Pero además el Evangelio, al transmitir el ejemplo que pone Jesús: “Yo soy la vid y ustedes los sarmientos” (Jn 15,5), está hablando de esta necesidad de una comunicación constante con Cristo, y eso es lo que Él, nos ha dejado en la Eucaristía. Este Sacramento fuente, centro, y culmen de la vida cristiana, nos lleva a esta comunión con Cristo. Sobre todo de dos maneras: primero, escuchando la Palabra, su explicación e interpretación, para poder conocer la Doctrina de Jesús, sus enseñanzas, sus orientaciones; y segundo, Él se ofrece en la presencia del Pan Eucarístico, Pan de vida, como Él mismo lo describió en este Evangelio de san Juan. Así nos alimentamos de Él.
Al recibir la Comunión Eucarística, recibimos a Cristo. Y Cristo nos nutre, nos alimenta, nos fortalece, nos consuela, y podemos entrar en diálogo y en oración reconociendo su presencia en nuestro interior, y reconociendo que, así como yo comulgo, también mis demás hermanos, discípulos de Cristo, entran en esa misma Comunión.
Si algunos no lo pueden hacer en la Eucaristía que participamos, porque les hace falta acudir al Sacramento de la Confesión, siempre podremos realizar la Comunión espiritual, unirnos a ese Jesús que amamos, y entrar en ese diálogo con Él, diciéndole cuál ha sido la situación por la que nos hemos apartado o hemos caído en un pecado, por qué nos hemos distanciado de poner en práctica lo que sabemos, que es la enseñanza de Jesús.

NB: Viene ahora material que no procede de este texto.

(** How often [np.random.seed(seed)] reads the entropy source: once for
    [None], never for an integer. *)
Definition seed_reads (seed : option Z) : nat :=
  match seed with None => 1 | Some _ => 0 end.

(** [overwrites_rng m]: the state in which a run of [m] that returns leaves
    the global generator is the same from every starting state. *)
Definition overwrites_rng {A : Type} (m : Py World A) : Prop :=
  forall w1 w2 r w1', m w1 = (Ok r, w1') -> rng (snd (m w2)) = rng w1'.
End Vocabulary.

(** ** A float64 backend to run the model

    Arithmetic is IEEE binary64. The exponential and the roots of unity of
    the DFT matrix are computed from Taylor polynomials, the generator is a
    63-bit linear congruential one and the Cholesky factorization is the
    textbook row-by-row one: stand-ins for libm, the Mersenne Twister and
    LAPACK that make the definitions above run. *)

Module Sample.
Definition float_of_int (z : Z) : float :=
  match z with
  | Z0 => 0%float
  | Zpos _ => PrimFloat.of_uint63 (Uint63.of_Z z)
  | Zneg _ => PrimFloat.opp (PrimFloat.of_uint63 (Uint63.of_Z (- z)))
  end.

(** [exp x] as the 16th power of a Taylor polynomial at [x / 16]. *)
Definition exp_approx (x : float) : float :=
  let y := (x / 16)%float in
  let p :=
    (1 + y * (1 + y / 2 * (1 + y / 3 * (1 + y / 4 * (1 + y / 5)))))%float in
  let p2 := (p * p)%float in
  let p4 := (p2 * p2)%float in
  let p8 := (p4 * p4)%float in
  (p8 * p8)%float.

Definition pow_int (x : float) (k : Z) : float :=
  match k with
  | Z0 => 1%float
  | Zpos p => Pos.iter (PrimFloat.mul x) 1%float p
  | Zneg p => (1 / Pos.iter (PrimFloat.mul x) 1%float p)%float
  end.

Definition maximum (x y : float) : float :=
  if PrimFloat.ltb x y then y else x.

La Comunión, sea sacramental –recibiendo el Pan de la vida–, o sea espiritual, asumiendo una vez más lo que oímos en la Liturgia de la Palabra, nos nutre, es la savia que va de la vid a los sarmientos. Así también nuestra fe, nuestro creer en Cristo, necesita que esta savia circule por nuestro espíritu, para que crezca, se alimente y se fortalezca. Éste es el sentido de la Eucaristía.
Al llegar a la quinta semana de la Pascua, con la convicción, que durante estas semanas hemos recordado, que Cristo está vivo, resucitado, ahora la Liturgia nos lleva a considerar este Sacramento tan hermoso, tan indispensable para la vida cristiana. Por eso están aquí ustedes, domingo a domingo; por eso la Iglesia nos pide que no faltemos a nuestra participación dominical, porque de lo contrario estaremos en riesgo de ir enfriando nuestro espíritu, al dejarlo distante de Jesucristo.
Pidámosle al Señor que, al igual que ocurrió con Pablo, como lo escuchamos en la primera lectura, que vivía con la comunidad, predicando, hablando en el nombre del Señor, discutiendo; y la comunidad lo apoya cuando ve que los judíos de habla griega intentan matarlo, la comunidad lo conduce a Cesarea para alejarlo del peligro.
Nosotros también, como comunidades cristianas, como Iglesias, hoy más que nunca, en estos tiempos de migración, y a veces de migración forzada por persecución, debemos estar siempre abiertos a ayudar al que necesita, al que está en un riesgo de perder la vida, para darle alguna oportunidad de seguir viviendo y predicando al Señor.
Así creceremos fieles al Señor Jesús, como afirma el texto de hoy: “Las comunidades cristianas progresaban en la fidelidad a Dios y se multiplicaban animadas por el Espíritu Santo” (Hech. 9,31). ¡Que así sea entre nosotros!